= EXERCISE GOAL =
Copy verbatim the block of lines in the entries below whose first line contains "EmptyString => String (lower_ascii c) (toLowerCase rest)" and whose last line contains "(** A byte that". Leave out all other lines.

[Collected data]
(** * Veri-Charm: the demo ledger, the privacy redactor and the warranty circuit

    A shallow embedding of three parts of the repository:

    - [Redactor]: [isSensitiveField], [extractPublicData], [hashData],
      [applyPrivacyShield] and [getSupplyChainHistory] of the Scrolls API
      service (webapp/src/services/scrolls-api.js);
    - [App]: the in-browser application state of the demo page, with
      [addTransaction], [verifyRetailerAddress], [confirmReceipt],
      [showTokenDetails], [togglePrivacy] and [burnToken];
    - [Circuit]: the template [ProductVerification] of
      circuits/product-verification.circom over the scalar field of BN254,
      with the comparator templates of circomlib it instantiates.

    DOM rendering is left out: it reads the state and never writes it. *)

From Stdlib Require Import ZArith Lia Ascii String DecimalString Sorted.
From stdpp Require Import base decidable option list strings sorting gmap.

Local Open Scope Z_scope.

(** ** JavaScript values and strings *)

Module Js.

(** A value as [JSON.parse] produces it.  A number is carried as the bit
    pattern of its double; an object is the list of its own enumerable
    properties, in the order [Object.entries] yields them. *)
#[local] Unset Elimination Schemes.
Inductive value : Type :=
| VNull
| VBool (b : bool)
| VNum (bits : Z)
| VStr (s : string)
| VArr (items : list value)
| VObj (entries : list (string * value)).
#[local] Set Elimination Schemes.

(** Values a [typeof] test calls primitive (null included, as the code tests
    [data !== null] apart). *)
Definition is_primitive (v : value) : bool :=
  match v with
  | VArr _ | VObj _ => false
  | _ => true
  end.

(** JavaScript truthiness on these values: [null], [false], [+0], [-0],
    NaN and the empty string are falsy. *)
Definition is_nan_bits (bits : Z) : bool :=
  (Z.land (Z.shiftr bits 52) 2047 =? 2047) && negb (Z.land bits (2 ^ 52 - 1) =? 0).

Definition truthy (v : value) : bool :=
  match v with
  | VNull => false
  | VBool b => b
  | VNum bits => negb ((Z.land bits (2 ^ 63 - 1) =? 0) || is_nan_bits bits)
  | VStr s => negb (String.eqb s "")
  | VArr _ | VObj _ => true
  end.

(** [obj[key]] on own properties; [None] stands for [undefined]. *)
Fixpoint get (key : string) (entries : list (string * value)) : option value :=
  match entries with
  | [] => None
  | (k, v) :: rest => if String.eqb k key then Some v else get key rest
  end.

(** The property names every plain object inherits from
    [Object.prototype]: [obj[name]] finds them on an object that has no own
    property of the name. *)
Definition objectPrototypeNames : list string :=
  ["constructor"; "hasOwnProperty"; "isPrototypeOf"; "propertyIsEnumerable";
   "toLocaleString"; "toString"; "valueOf"; "__proto__";
   "__defineGetter__"; "__defineSetter__";
   "__lookupGetter__"; "__lookupSetter__"].

(** Writing an own data property: the property is overwritten in place
    when it exists and added after the others when it does not. *)
Fixpoint put (key : string) (v : value) (entries : list (string * value))
  : list (string * value) :=
  match entries with
  | [] => [(key, v)]
  | (k, w) :: rest =>
      if String.eqb k key then (k, v) :: rest else (k, w) :: put key v rest
  end.

(** [obj[key] = v] on an object made by a literal or by [JSON.parse].  The
    name [__proto__] is an accessor of [Object.prototype]: assigning to it
    runs the setter, which replaces the prototype of the object when [v] is
    an object or [null] and does nothing otherwise; in neither case does
    the object get an own property.  Any other name is written as an own
    property.  (A [value] carries the own properties only, which is what
    [Object.entries] and [JSON.stringify] read.) *)
Definition set (key : string) (v : value) (entries : list (string * value))
  : list (string * value) :=
  if String.eqb key "__proto__" then entries else put key v entries.

(** [String.prototype.toLowerCase].  A string is carried as its UTF-8
    bytes.  The letters A to Z are lowered, and so are the two characters
    outside ASCII whose lower case has an ASCII letter in it: U+212A KELVIN
    SIGN, which becomes [k], and U+0130, which becomes [i] followed by
    U+0307.  The lower case of any other character outside ASCII is made of
    characters outside ASCII, whichever Unicode version the engine has;
    such a character is kept as it is, which leaves every comparison of
    the result with ASCII text as the code has it. *)
Definition lower_ascii (c : ascii) : ascii :=
  let n := N_of_ascii c in
  if ((65 <=? n) && (n <=? 90))%N then ascii_of_N (n + 32) else c.

Definition is_dotted_I (c c1 : ascii) : bool :=
  Ascii.eqb c "196" && Ascii.eqb c1 "176".

Definition is_kelvin (c c1 c2 : ascii) : bool :=
  Ascii.eqb c "226" && Ascii.eqb c1 "132" && Ascii.eqb c2 "170".

Fixpoint toLowerCase (s : string) : string :=
  match s with
  | EmptyString => EmptyString
  | String c rest =>
      match rest with
      | String c1 rest1 =>
          if is_dotted_I c c1 then
            String "i" (String "204" (String "135" (toLowerCase rest1)))
          else
            match rest1 with
            | String c2 rest2 =>
                if is_kelvin c c1 c2 then String "k" (toLowerCase rest2)
                else String (lower_ascii c) (toLowerCase rest)
            | EmptyString => String (lower_ascii c) (toLowerCase rest)
            end
      | EmptyString => String (lower_ascii c) EmptyString
      end
  end.

(** A byte that is an ASCII character by itself, and text made of them. *)
Definition isAscii (c : ascii) : bool := (N_of_ascii c <? 128)%N.

Fixpoint isAsciiText (s : string) : bool :=
  match s with
  | EmptyString => true
  | String c rest => isAscii c && isAsciiText rest
  end.

(** [s.startsWith(search)] and [s.includes(search)]. *)
Fixpoint startsWith (s search : string) : bool :=
  match search, s with
  | EmptyString, _ => true
  | String _ _, EmptyString => false
  | String a search', String b s' => Ascii.eqb a b && startsWith s' search'
  end.

Fixpoint includes (s search : string) : bool :=
  startsWith s search ||
  match s with
  | EmptyString => false
  | String _ rest => includes rest search
  end.

(** [s.padStart(n, "0")]. *)
Definition padStart0 (n : nat) (s : string) : string :=
  String.string_of_list_ascii (replicate (n - String.length s) "0"%char) +:+ s.

(** [n.toString()] for an integer. *)
Definition toString (n : Z) : string := NilZero.string_of_int (Z.to_int n).

End Js.

Export Js.

(** ** The privacy redactor of the Scrolls API service *)

Module Redactor.

Definition sensitiveFields : list string :=
  ["privateKey"; "secret"; "password"; "pin";
   "address"; "email"; "phone"; "ssn"; "dob"].

(** [isSensitiveField(fieldName)]. *)
Definition isSensitiveField (fieldName : string) : bool :=
  existsb (λ sensitive, includes (toLowerCase fieldName) (toLowerCase sensitive))
          sensitiveFields.

Definition REDACTED : value := VStr "[REDACTED]".

(** [extractPublicData(data)]: arrays are mapped, objects are rebuilt
    property by property into a fresh [publicData], anything else is
    returned as it is. *)
Fixpoint extractPublicData (data : value) : value :=
  match data with
  | VArr items => VArr (map extractPublicData items)
  | VObj entries =>
      VObj (fold_left
              (λ publicData kv,
                 Js.set kv.1
                   (if isSensitiveField kv.1 then REDACTED
                    else extractPublicData kv.2)
                   publicData)
              entries [])
  | _ => data
  end.

(** What one turn of the loop stores under [kv.1]. *)
Definition publicEntry (kv : string * value) : string * value :=
  (kv.1, if isSensitiveField kv.1 then REDACTED else extractPublicData kv.2).

(** Every property of every object inside a value, at any depth. *)
Fixpoint fields (v : value) : list (string * value) :=
  match v with
  | VArr items => flat_map fields items
  | VObj entries => flat_map (λ kv, kv :: fields kv.2) entries
  | _ => []
  end.

(** A place in a value: the member names and array indices that lead to
    it from the top. *)
Inductive Step :=
| Member (name : string)
| Element (index : nat).

(** What a value has at a place, by own properties and elements. *)
Fixpoint valueAt (path : list Step) (v : value) : option value :=
  match path, v with
  | [], _ => Some v
  | Member name :: rest, VObj entries =>
      match Js.get name entries with
      | Some w => valueAt rest w
      | None => None
      end
  | Element index :: rest, VArr items =>
      match items !! index with
      | Some w => valueAt rest w
      | None => None
      end
  | _, _ => None
  end.

(** The steps the redactor goes through and keeps: an array index, and a
    member name that is neither sensitive nor [__proto__]. *)
Definition copied (step : Step) : Prop :=
  match step with
  | Member name => isSensitiveField name = false ∧ name ≠ "__proto__"
  | Element _ => True
  end.

(** Objects as JavaScript has them: no two members of an object share a
    name, at any depth. *)
Fixpoint distinctNames (v : value) : Prop :=
  match v with
  | VArr items => fold_right (λ item rest, distinctNames item ∧ rest) True items
  | VObj entries =>
      NoDup entries.*1
      ∧ fold_right (λ kv rest, distinctNames kv.2 ∧ rest) True entries
  | _ => True
  end.

(** The nine patterns as the test sees them, after [toLowerCase]. *)
Definition loweredPatterns : list string :=
  ["privatekey"; "secret"; "password"; "pin";
   "address"; "email"; "phone"; "ssn"; "dob"].

(** The loop over [Object.entries(data)], started on any [publicData]. *)
Definition rebuild (entries publicData : list (string * value)) :=
  fold_left (λ acc kv, Js.set kv.1 (publicEntry kv).2 acc) entries publicData.

(** [b.toString(16).padStart(2, '0')] for a byte. *)
Definition hexDigit (d : N) : ascii :=
  match d with
  | 0 => "0" | 1 => "1" | 2 => "2" | 3 => "3" | 4 => "4" | 5 => "5"
  | 6 => "6" | 7 => "7" | 8 => "8" | 9 => "9" | 10 => "a" | 11 => "b"
  | 12 => "c" | 13 => "d" | 14 => "e" | _ => "f"
  end%N%char.

Definition hexByte (b : N) : string :=
  padStart0 2
    (if (b <? 16)%N then String (hexDigit b) ""
     else String (hexDigit (b / 16)) (String (hexDigit (b mod 16)) "")).

(** The three members read from what [zk.generateProof] resolves to. *)
Record ProofBundle := {
  proof : value;
  publicSignals : value;
  verificationKey : value;
}.

Inductive ConsoleEntry :=
| ConsoleWarn (message : string).

(** The one line the fallback writes to the console. *)
Definition fallbackWarning : ConsoleEntry :=
  ConsoleWarn "ZK privacy shield failed, falling back to plain data:".

(** [v[key]] on own properties. *)
Definition member (key : string) (v : value) : option value :=
  match v with
  | VObj entries => Js.get key entries
  | _ => None
  end.

(** What an asynchronous method settles with. *)
Inductive Settled (A : Type) :=
| Resolved (result : A) (console : list ConsoleEntry)
| Rejected.
Arguments Resolved {A} result console.
Arguments Rejected {A}.

Section Service.

(** [TextEncoder.encode(JSON.stringify(data))], the bytes. *)
Variable encodeJson : value → list N.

= ANSWER TO THE EXERCISE =
            | EmptyString => String (lower_ascii c) (toLowerCase rest)
            end
      | EmptyString => String (lower_ascii c) EmptyString
      end
  end.

(** A byte that is an ASCII character by itself, and text made of them. *)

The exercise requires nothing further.